Exercise input –
————
(** An accepted trial e-mail is in normal form: validating it again
    returns it unchanged, it is lower case, 6 to 254 bytes long, free of
    whitespace and control characters, and consists of a non-empty local part
    without [@] and a domain of at least two hostname labels. *)
Theorem trial_email_normal_form input e :
  validate_trial_email input = Ok e →
  validate_trial_email e = Ok e ∧
  6 ≤ str_len e ≤ 254 ∧ to_ascii_lowercase e = e ∧ trim e = e ∧
  ∃ local domain, e = local +:+ String "@" domain ∧
    local ≠ EmptyString ∧ contains_char "@" local = false ∧ contains_char "@" domain = false ∧
    2 ≤ Z.of_nat (length (split_char "." domain)) ∧
    forallb is_domain_label (split_char "." domain) = true.
Proof.
  unfold validate_trial_email. set (m := to_ascii_lowercase (trim input)).
  destruct ((str_len m <? 6) || (254 <? str_len m)) eqn:Hlen; [done|].
  destruct (existsb _ (chars m)) eqn:Hws; [done|].
  destruct (rsplit_once "@" m) as [[local domain]|] eqn:Hsp; [|done].
  destruct (is_empty local || is_empty domain || contains_char "@" local) eqn:Hp; [done|].
  destruct ((Z.of_nat _ <? 2) || existsb _ _) eqn:Hlab; [done|]. intros [= <-].
  assert (existsb char_is_whitespace (chars m) = false) as Hws'.
  { apply not_true_iff_false. intros (c & Hc & Hw)%existsb_exists.
    apply not_true_iff_false in Hws. apply Hws, existsb_exists. exists c. by rewrite Hw. }
  assert (to_ascii_lowercase m = m) as Hlow by apply to_ascii_lowercase_idemp.
  pose proof (trim_id m Hws') as Htrim.
  rewrite Htrim, Hlow, Hlen, Hws, Hsp, Hp, Hlab.
  apply rsplit_once_Some in Hsp as [Hm Hd]. bool_prop.
  split_and!; [done|lia..|done|done|].
  exists local, domain. split_and!; [done|by intros ->|done|done|lia|].
  apply forallb_forall. intros l Hl. apply not_false_iff_true. intros Hf.
  assert (existsb (λ l, negb (is_domain_label l)) (split_char "." domain) = true); [|congruence].
  apply existsb_exists. exists l. by rewrite Hf.
Qed.

Lemma trial_email_normal_form_witness :
  validate_trial_email "  Ops@Example.COM " = Ok "ops@example.com" ∧
  validate_trial_email "ops@example.com" = Ok "ops@example.com".
Proof.
  split; [vm_compute; reflexivity|].
  apply (trial_email_normal_form "  Ops@Example.COM "). vm_compute. reflexivity.
Defined.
————
Problem details –
Type out every record above once more, exactly.

Solution –
(** An accepted trial e-mail is in normal form: validating it again
    returns it unchanged, it is lower case, 6 to 254 bytes long, free of
    whitespace and control characters, and consists of a non-empty local part
    without [@] and a domain of at least two hostname labels. *)
Theorem trial_email_normal_form input e :
  validate_trial_email input = Ok e →
  validate_trial_email e = Ok e ∧
  6 ≤ str_len e ≤ 254 ∧ to_ascii_lowercase e = e ∧ trim e = e ∧
  ∃ local domain, e = local +:+ String "@" domain ∧
    local ≠ EmptyString ∧ contains_char "@" local = false ∧ contains_char "@" domain = false ∧
    2 ≤ Z.of_nat (length (split_char "." domain)) ∧
    forallb is_domain_label (split_char "." domain) = true.
Proof.
  unfold validate_trial_email. set (m := to_ascii_lowercase (trim input)).
  destruct ((str_len m <? 6) || (254 <? str_len m)) eqn:Hlen; [done|].
  destruct (existsb _ (chars m)) eqn:Hws; [done|].
  destruct (rsplit_once "@" m) as [[local domain]|] eqn:Hsp; [|done].
  destruct (is_empty local || is_empty domain || contains_char "@" local) eqn:Hp; [done|].
  destruct ((Z.of_nat _ <? 2) || existsb _ _) eqn:Hlab; [done|]. intros [= <-].
  assert (existsb char_is_whitespace (chars m) = false) as Hws'.
  { apply not_true_iff_false. intros (c & Hc & Hw)%existsb_exists.
    apply not_true_iff_false in Hws. apply Hws, existsb_exists. exists c. by rewrite Hw. }
  assert (to_ascii_lowercase m = m) as Hlow by apply to_ascii_lowercase_idemp.
  pose proof (trim_id m Hws') as Htrim.
  rewrite Htrim, Hlow, Hlen, Hws, Hsp, Hp, Hlab.
  apply rsplit_once_Some in Hsp as [Hm Hd]. bool_prop.
  split_and!; [done|lia..|done|done|].
  exists local, domain. split_and!; [done|by intros ->|done|done|lia|].
  apply forallb_forall. intros l Hl. apply not_false_iff_true. intros Hf.
  assert (existsb (λ l, negb (is_domain_label l)) (split_char "." domain) = true); [|congruence].
  apply existsb_exists. exists l. by rewrite Hf.
Qed.

Lemma trial_email_normal_form_witness :
  validate_trial_email "  Ops@Example.COM " = Ok "ops@example.com" ∧
  validate_trial_email "ops@example.com" = Ok "ops@example.com".
Proof.
  split; [vm_compute; reflexivity|].
  apply (trial_email_normal_form "  Ops@Example.COM "). vm_compute. reflexivity.
Defined.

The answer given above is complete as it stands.